From working as a beginning student in neurobiologist's Gillian Einstein's lab to shadowing a team of neurosurgeons, Andrews works in the field of cognitive neurolinguistics, which is changing our understanding of language and the brain. Her latest book, "Neuroscience and Multilingualism," coming out with Cambridge University Press at the end of this year, is the culmination of the past 10 years of her research.
Through all of this learning, Andrews has made sure her undergraduate and graduate students came along with her.
"I think it is important to teach your research, so if I am working on a project in cognitive neurolinguistics that includes brain imaging, then it is essential that my co-authors are specialists in fMRI and general linear analysis," said Andrews, the Nancy & Jeffrey Marcus Professor who holds appointments in Slavic and Eurasian studies, cultural anthropology and the Institute of Brain Sciences.
This approach earned Andrews the 2013 University Scholar/Teacher Award, presented to her by President Richard H. Brodhead Thursday at the Academic Council session. In 2012, the award went to Helen Ladd of the Sanford School of Public Policy.
The honor is the only university-wide award that recognizes excellence in the combination of scholarship and teaching. Andrews said that connection seems natural to her. "I'm lucky to find pockets of interaction and have wonderful colleagues to be here willing to collaborate if presented with an interesting intellectual problem.”
In May of this year, Andrews was the lead author on a collaborative publication in the journal Brain Sciences devoted to a longitudinal fMRI analysis of second language acquisition and multilingualism. This paper is one of the only longitudinal fMRI studies published to date that includes not only a statistical multivariate analysis of covariance (MANCOVA), but also internationally recognized proficiency testing results.
Until recently, there weren't "a lot of linguists involved in neurolinguistics," Andrews said. The results of bringing theoretical linguistics back into the field of neurolinguistics is progress in designing and empirically testing new, more complex models of language and brain that incorporate a more interactive view of the brain as it is embedded in the cultural context.
The good news for the rest of us is that empirical linguistic research coupled with important discoveries in neuroscience provides evidence that language learning is not a phenomenon restricted purely to the first years of biological life.
"Most people on Earth speak more than one language," she said. "That is, the norm for humans is to be bi- or multilingual. Yet a lot of linguistic theory overlooks this fact. If most humans learn two or more languages, why are our linguistic models still based on learning a single language?"
This interest came together with one of her innovative teaching ventures: Duke Intense Global (DIG), in which students spent the fall, spring and summer semesters of the 2011-12 academic year traveling between Durham and St. Petersburg, Russia, with Andrews. It combined intensive Russian language training with courses related to Andrews' neurolinguistic interests.
The experience was thrilling for both instructor and students, but, almost as a lark, it became a way to involve her students in her research. A key element of her new book involves data from a longitudinal fMRI study she conducted tracking acquisition of Russian.

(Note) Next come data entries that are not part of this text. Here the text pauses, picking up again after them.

Lemma soft_errors_are_returned_witness :
  outcome (_post sample.broken_node sample.http_client [("action", JStr "version")])
  = Raise (HTTPError 503 "Service Unavailable")
  /\ outcome (_post sample.failing_node sample.http_client [("action", JStr "version")])
  = Ok (JObj [("error", JStr "Account not found")])
  /\ outcome (_post sample.failing_node sample.ws_client [("action", JStr "version")])
  = Ok (JObj [("error", JStr "Account not found")]).
Proof.
  split; [|split].
  - eapply (proj1 (soft_errors_are_returned sample.broken_node sample.http_client _));
      reflexivity.
  - eapply (proj1 (proj2 (soft_errors_are_returned sample.failing_node
                            sample.http_client _))); reflexivity.
  - eapply (proj2 (proj2 (soft_errors_are_returned sample.failing_node
                            sample.ws_client _))); reflexivity.
Defined.

(** C1, as it is worded, fails: a status outside the 2xx class need not
    raise.  [raise_for_status] raises for 4xx and 5xx only, so a reply with
    status 399 and a well-formed body is decoded and returned. *)
Lemma non_success_status_need_not_raise :
  ~ (forall (node : endpoint) (self : RPC) (data : dict)
            (session : requests.Session) (status : Z) (body : string),
        __mode self = "requests" ->
        http_api self = Some session ->
        on_post node (__url self) (dumps (JObj data)) = (status, body) ->
        success_status status = false ->
        outcome (_post node self data) = Raise (HTTPError status body)).
Proof.
  intros Hraises.
  specialize (Hraises sample.odd_node sample.http_client
                [("action", JStr "version")] requests.session 399
                sample.soft_error eq_refl eq_refl eq_refl eq_refl).
  discriminate Hraises.
Qed.
Lemma get_filter_key {V} (p : string -> bool) (d : dict V) (k : string) :
  p k = true -> get (List.filter (fun kv => p kv.1) d) k = get d k.
Proof.
  intros Hk. induction d as [|[k0 v0] d IH]; [done|].
  cbn [List.filter fst get].
  destruct (String.eqb_spec k0 k) as [->|Hne].
  - rewrite Hk. cbn [get]. by rewrite String.eqb_refl.
  - destruct (p k0); [|done]. cbn [get].
    destruct (String.eqb_spec k0 k); [done | apply IH].
Qed.

Lemma get_filter_out {V} (p : string -> bool) (d : dict V) (k : string) :
  p k = false -> get (List.filter (fun kv => p kv.1) d) k = None.
Proof.
  intros Hk. induction d as [|[k0 v0] d IH]; [done|]. cbn [List.filter fst].
  destruct (p k0) eqn:Hp; [|done]. cbn [get].
  destruct (String.eqb_spec k0 k); [congruence | done].
Qed.

Lemma get_remove_eq {V} (d : dict V) (k : string) :
  NoDup (keys d) -> get (remove d k) k = None.
Proof.
  induction d as [|[k0 v0] d IH]; [done|]. cbn [keys map fst remove].
  intros [Hk0 Hnd]%NoDup_cons.
  destruct (String.eqb_spec k0 k) as [->|Hne].
  - by apply get_not_in_keys.
  - cbn [get]. destruct (String.eqb_spec k0 k); [done | by apply IH].
Qed.

Lemma get_remove_ne {V} (d : dict V) (k k' : string) :
  k <> k' -> get (remove d k) k' = get d k'.
Proof.
  intros Hne. induction d as [|[k0 v0] d IH]; [done|]. cbn [remove get].
  destruct (String.eqb_spec k0 k) as [->|Hk].
  - by destruct (String.eqb_spec k k').
  - cbn [get]. by rewrite IH.
Qed.

Lemma get_None_keys {V} (d : dict V) (k : string) :
  get d k = None -> Forall (fun kv => kv.1 <> k) d.
Proof.
  induction d as [|[k0 v0] d IH]; [by constructor|]. cbn [get].
  destruct (String.eqb_spec k0 k); [done|]. intros H. constructor; [done | by apply IH].
Qed.

Lemma keys_setitem_NoDup {V} (d : dict V) (k : string) (v : V) :
  NoDup (keys d) -> NoDup (keys (setitem d k v)).
Proof.
  intros Hnd. destruct (get d k) as [v'|] eqn:Hget.
  - rewrite keys_setitem_present; [done | by eexists].
  - rewrite keys_setitem_absent by done.
    apply NoDup_app. split; [done|]. split; [|apply NoDup_singleton].
    intros x Hx ->%list_elem_of_singleton.
    apply get_None_keys in Hget. rewrite Forall_forall in Hget.
    unfold keys in Hx. apply list_elem_of_In, in_map_iff in Hx as (kv & Hk & Hin).
    by apply (Hget kv); [apply list_elem_of_In|].
Qed.

Lemma keys_remove_sub {V} (d : dict V) (k x : string) :
  x ∈ keys (remove d k) -> x ∈ keys d.
Proof.
  induction d as [|[k0 v0] d IH]; [done|]. cbn [remove].
  destruct (String.eqb k0 k); cbn [keys map fst].
  - intros H. apply elem_of_cons. by right.
  - intros [->|H]%elem_of_cons; apply elem_of_cons; [by left | right; by apply IH].
Qed.

Lemma keys_remove_NoDup {V} (d : dict V) (k : string) :
  NoDup (keys d) -> NoDup (keys (remove d k)).
Proof.
  induction d as [|[k0 v0] d IH]; [done|]. cbn [keys map fst remove].
  intros [Hk0 Hnd]%NoDup_cons.
  destruct (String.eqb k0 k); [done|]. cbn [keys map fst].
  apply NoDup_cons. split; [|by apply IH].
  intros H. apply Hk0. by apply (keys_remove_sub d k).
Qed.

Lemma keys_filter_NoDup {V} (p : string * V -> bool) (d : dict V) :
  NoDup (keys d) -> NoDup (keys (List.filter p d)).
Proof.
  induction d as [|[k0 v0] d IH]; [done|]. cbn [keys map fst List.filter].
  intros [Hk0 Hnd]%NoDup_cons.
  destruct (p (k0, v0)); [|by apply IH]. cbn [keys map fst].
  apply NoDup_cons. split; [|by apply IH].
  intros H. apply Hk0. unfold keys in *.
  apply list_elem_of_In, in_map_iff in H as (kv & Hk & [Hin _]%filter_In).
  apply list_elem_of_In, in_map_iff. by exists kv.
Qed.

Lemma under_self (dir : string) : under dir dir = false.
Proof.
  unfold under. induction dir as [|c dir IH]; [done|].
  change (String c dir +:+ "/") with (String c (dir +:+ "/")).
  cbn [String.prefix]. by destruct (ascii_dec c c).
Qed.

Lemma get_under_None (dir path : string) (fs : dict file) :
  Forall (fun kv => under dir kv.1 = false) fs ->
  under dir path = true -> get fs path = None.
Proof.
  intros Hfs Hpath. destruct (get fs path) as [f|] eqn:Hget; [|done].
  apply get_elem_of in Hget. rewrite Forall_forall in Hfs.
  specialize (Hfs _ Hget). cbn [fst] in Hfs. congruence.
Qed.

Lemma filter_under_outside (dir : string) (fs : dict file) :
  Forall (fun kv => under dir kv.1 = false) fs ->
  List.filter (fun kv => under dir kv.1) fs = [].
Proof.
  intros Hfs. induction Hfs as [|kv fs H0 Hfs IH]; [done|].
  cbn [List.filter]. by rewrite H0.
Qed.

Lemma rm_rf_outside (dir : string) (fs : dict file) :
  Forall (fun kv => under dir kv.1 = false) (rm_rf dir fs).
Proof.
  apply List.Forall_forall. intros kv [_ H]%filter_In.
  apply negb_true_iff in H. unfold within in H.
  by apply orb_false_iff in H as [_ H].
Qed.

Lemma write_file_regular (name content : string) (st : state) :
  get (files st) name <> Some Directory ->
  write_file name content st =
    Returns {| files := setitem (files st) name (Text content);
               uploaded := uploaded st |}.
Proof.
  intros H. unfold write_file.
  by destruct (get (files st) name) as [[| |]|].
Qed.

Lemma tar_czvf_regular (archive dir : string) (fs : dict file) :
  get fs archive <> Some Directory ->
  get fs dir = Some Directory ->
  tar_czvf archive dir fs = setitem fs archive (TarGz (members dir fs)).
Proof.
  intros Harch Hdir. unfold tar_czvf. rewrite Hdir.
  by destruct (get fs archive) as [[| |]|].
Qed.

Lemma upload_data_regular (path key_prefix : string) (st : state) (f : file) :
  get (files st) path = Some f ->
  f <> Directory ->
  upload_data path key_prefix st =
    Returns {| files := files st;
               uploaded :=
                 setitem (uploaded st)
                         (key_prefix +:+ "/" +:+ List.last (split_on "/" path) "") f |}.
Proof.
  intros Hget Hf. unfold upload_data. rewrite Hget. by destruct f.
Qed.

(** The three steps that every deployment repeats, in a working directory
    that is ready for them: the archive that reaches the bucket holds the
    folder and in it the configuration exactly as it was written; the
    working directory keeps the archive, loses [serving.properties] and the
    folder, and is otherwise unchanged. *)
Lemma write_bundle_upload (dir content key_prefix : string) (st : state) :
  under dir "serving.properties" = false ->
  under dir (dir +:+ ".tar.gz") = false ->
  under dir (dir +:+ "/" +:+ "serving.properties") = true ->
  within "serving.properties" dir = false ->
  "serving.properties" <> dir +:+ ".tar.gz" ->
  dir <> dir +:+ ".tar.gz" ->
  List.last (split_on "/" (dir +:+ ".tar.gz")) "" = dir +:+ ".tar.gz" ->
  ready dir (files st) ->
  exists st1 st',
    write_file "serving.properties" content st = Returns st1 /\
    upload_data (dir +:+ ".tar.gz") key_prefix (bundle dir st1) = Returns st' /\
    get (uploaded st') (key_prefix +:+ "/" +:+ (dir +:+ ".tar.gz")) =
      Some (TarGz [(dir +:+ "/", Directory);
                   (dir +:+ "/" +:+ "serving.properties", Text content)]) /\
    (forall k, k <> key_prefix +:+ "/" +:+ (dir +:+ ".tar.gz") ->
               get (uploaded st') k = get (uploaded st) k) /\
    ready dir (files st') /\
    get (files st') "serving.properties" = None /\
    get (files st') (dir +:+ ".tar.gz") =
      Some (TarGz [(dir +:+ "/", Directory);
                   (dir +:+ "/" +:+ "serving.properties", Text content)]) /\
    (forall path, path <> "serving.properties" -> path <> dir +:+ ".tar.gz" ->
                  get (files st') path = get (files st) path).
Proof.
  intros Hsp Harch Htarget Hinto Hspa Hdira Hbase (Hnd & Hspd & Hdir & Hfs & Harchd).
  set (archive := dir +:+ ".tar.gz") in *.
  set (target := dir +:+ "/" +:+ "serving.properties") in *.
  assert ("serving.properties" <> dir) as Hspdir.
  { intros Heq. unfold within in Hinto. rewrite <- Heq, String.eqb_refl in Hinto.
    discriminate. }
  assert (target <> "serving.properties") as Htsp by (intros Heq; congruence).
  assert (target <> archive) as Hta by (intros Heq; congruence).
  assert (target <> dir) as Htd.
  { intros Heq. rewrite Heq, under_self in Htarget. discriminate. }
  set (fs1 := setitem (files st) "serving.properties" (Text content)).
  assert (NoDup (keys fs1)) as Hnd1 by (by apply keys_setitem_NoDup).
  assert (Forall (fun kv => under dir kv.1 = false) fs1) as Hfs1
    by (by apply Forall_setitem).
  (* mkdir *)
  set (fs2 := setitem fs1 dir Directory).
  assert (mkdir dir fs1 = fs2) as Hmkdir.
  { unfold mkdir. subst fs1. by rewrite get_setitem_ne, Hdir. }
  assert (NoDup (keys fs2)) as Hnd2 by (by apply keys_setitem_NoDup).
  assert (Forall (fun kv => under dir kv.1 = false) fs2) as Hfs2.
  { apply Forall_setitem; [done|]. apply under_self. }
  (* mv *)
  set (r := remove fs2 "serving.properties").
  set (fs3 := setitem r target (Text content)).
  assert (mv_into "serving.properties" dir fs2 = fs3) as Hmv.
  { unfold mv_into. fold target.
    assert (get fs2 "serving.properties" = Some (Text content)) as ->.
    { subst fs2 fs1. rewrite get_setitem_ne by done. apply get_setitem_eq. }
    assert (get fs2 dir = Some Directory) as -> by apply get_setitem_eq.
    rewrite Hinto. by rewrite (get_under_None dir target fs2). }
  assert (NoDup (keys r)) as Hndr by (by apply keys_remove_NoDup).
  assert (Forall (fun kv => under dir kv.1 = false) r) as Hr
    by (by apply Forall_remove).
  assert (get r "serving.properties" = None) as Hrsp by (by apply get_remove_eq).
  assert (forall path, path <> "serving.properties" -> path <> dir ->
            get r path = get (files st) path) as Hrframe.
  { intros path Hp1 Hp2. subst r fs2 fs1.
    rewrite get_remove_ne, !get_setitem_ne by done. done. }
  assert (get r dir = Some Directory) as Hrdir.
  { subst r fs2. rewrite get_remove_ne by done. apply get_setitem_eq. }
  assert (fs3 = r ++ [(target, Text content)]) as Hfs3.
  { apply setitem_fresh. eapply Forall_impl; [exact Hr|].
    intros [k f] Hk. cbn [fst] in *. intros ->. congruence. }
  (* tar *)
  assert (get r archive <> Some Directory) as Hrarch.
  { rewrite Hrframe by done. done. }
  set (M := [(dir +:+ "/", Directory); (target, Text content)]).
  set (fs4 := setitem fs3 archive (TarGz M)).
  assert (tar_czvf archive dir fs3 = fs4) as Htar.
  { rewrite tar_czvf_regular.
    - subst fs4 M. do 2 f_equal. unfold members.
      rewrite Hfs3, List.filter_app, filter_under_outside by done.
      cbn [List.filter fst app]. rewrite Htarget. reflexivity.
    - subst fs3. by rewrite get_setitem_ne.
    - subst fs3. by rewrite get_setitem_ne. }
  assert (bundle dir {| files := fs1; uploaded := uploaded st |} =
            {| files := rm_rf dir fs4; uploaded := uploaded st |}) as Hbundle.
  { unfold bundle. cbn [files uploaded]. fold archive.
    by rewrite Hmkdir, Hmv, Htar. }
  assert (within dir archive = false) as Hwa.
  { unfold within. rewrite Harch, orb_false_r. apply String.eqb_neq. congruence. }
  assert (within dir "serving.properties" = false) as Hwsp.
  { unfold within. rewrite Hsp, orb_false_r. by apply String.eqb_neq. }
  assert (get (rm_rf dir fs4) archive = Some (TarGz M)) as Hget5.
  { unfold rm_rf.
    rewrite (get_filter_key (fun k => negb (within dir k))) by (by rewrite Hwa).
    apply get_setitem_eq. }
  assert (get (rm_rf dir fs4) "serving.properties" = None) as Hsp5.
  { unfold rm_rf.
    rewrite (get_filter_key (fun k => negb (within dir k))) by (by rewrite Hwsp).
    subst fs4 fs3. by rewrite !get_setitem_ne. }
  assert (get (rm_rf dir fs4) dir = None) as Hdir5.
  { unfold rm_rf. apply (get_filter_out (fun k => negb (within dir k))).
    unfold within. by rewrite String.eqb_refl. }
  exists {| files := fs1; uploaded := uploaded st |},
         {| files := rm_rf dir fs4;
            uploaded := setitem (uploaded st) (key_prefix +:+ "/" +:+ archive)
                                (TarGz M) |}.
  split; [by apply write_file_regular|].
  split.
  { rewrite Hbundle.
    rewrite (upload_data_regular archive key_prefix _ (TarGz M)); [| exact Hget5 | done].
    by rewrite Hbase. }
  cbn [files uploaded].
  split; [apply get_setitem_eq|].
  split; [intros k Hk; by apply get_setitem_ne|].
  split; [|split; [done|split; [done|]]].
  - split; [|split; [|split; [done|split; [apply rm_rf_outside|]]]].
    + apply keys_filter_NoDup. by do 2 apply keys_setitem_NoDup.
    + by rewrite Hsp5.
    + fold archive. by rewrite Hget5.
  - intros path Hp1 Hp2. unfold rm_rf.
    destruct (within dir path) eqn:Hw.
    + rewrite (get_filter_out (fun k => negb (within dir k))) by (by rewrite Hw).
      unfold within in Hw. apply orb_true_iff in Hw as [->%String.eqb_eq | Hu].
      * by rewrite Hdir.
      * by rewrite (get_under_None dir path (files st)).
    + rewrite (get_filter_key (fun k => negb (within dir k))) by (by rewrite Hw).
      unfold within in Hw. apply orb_false_iff in Hw as [Hne%String.eqb_neq Hu].
      subst fs4 fs3. rewrite !get_setitem_ne; [by apply Hrframe | | done].
      intros <-. congruence.
Qed.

"DIG became all of the things I do at Duke that made me happy," Andrews said. "I taught a course in language and the brain and one on Slavic linguistics, but I happened to ask the students whether they were interested in being part of my longitudinal study. And they were all eager."
Since 2010, Andrews has also been director of FOCUS, Duke's signature first-year seminar program. She's taught in the program almost since its start in 1992, and she still finds the first-years eager to tackle challenging studies of brain and language.
"Working with first-year students is so rewarding. They do everything; they come to class excited and they always thank you. It's a fabulous program -- I really believe in it."
Andrews was in St. Petersburg when she heard from Provost Peter Lange that she had won the award. Previously a winner of the Lublin Teaching Award in Arts and Sciences, Andrews said she recognizes many people have contributed to creating an environment where she can journey from her first love of being a Slavic linguist to someone who is studying language and brain.
"It's really amazed me sometimes of how generous Duke faculty are. We're all too busy and yet if you have an intriguing intellectual issue, they are willing to find the time to get involved."
The University Scholar/Teacher of the Year Award was established by the Division of Higher Education of the General Board of Higher Education and Ministry of the United Methodist Church to honor faculty excellence in connecting teaching and research.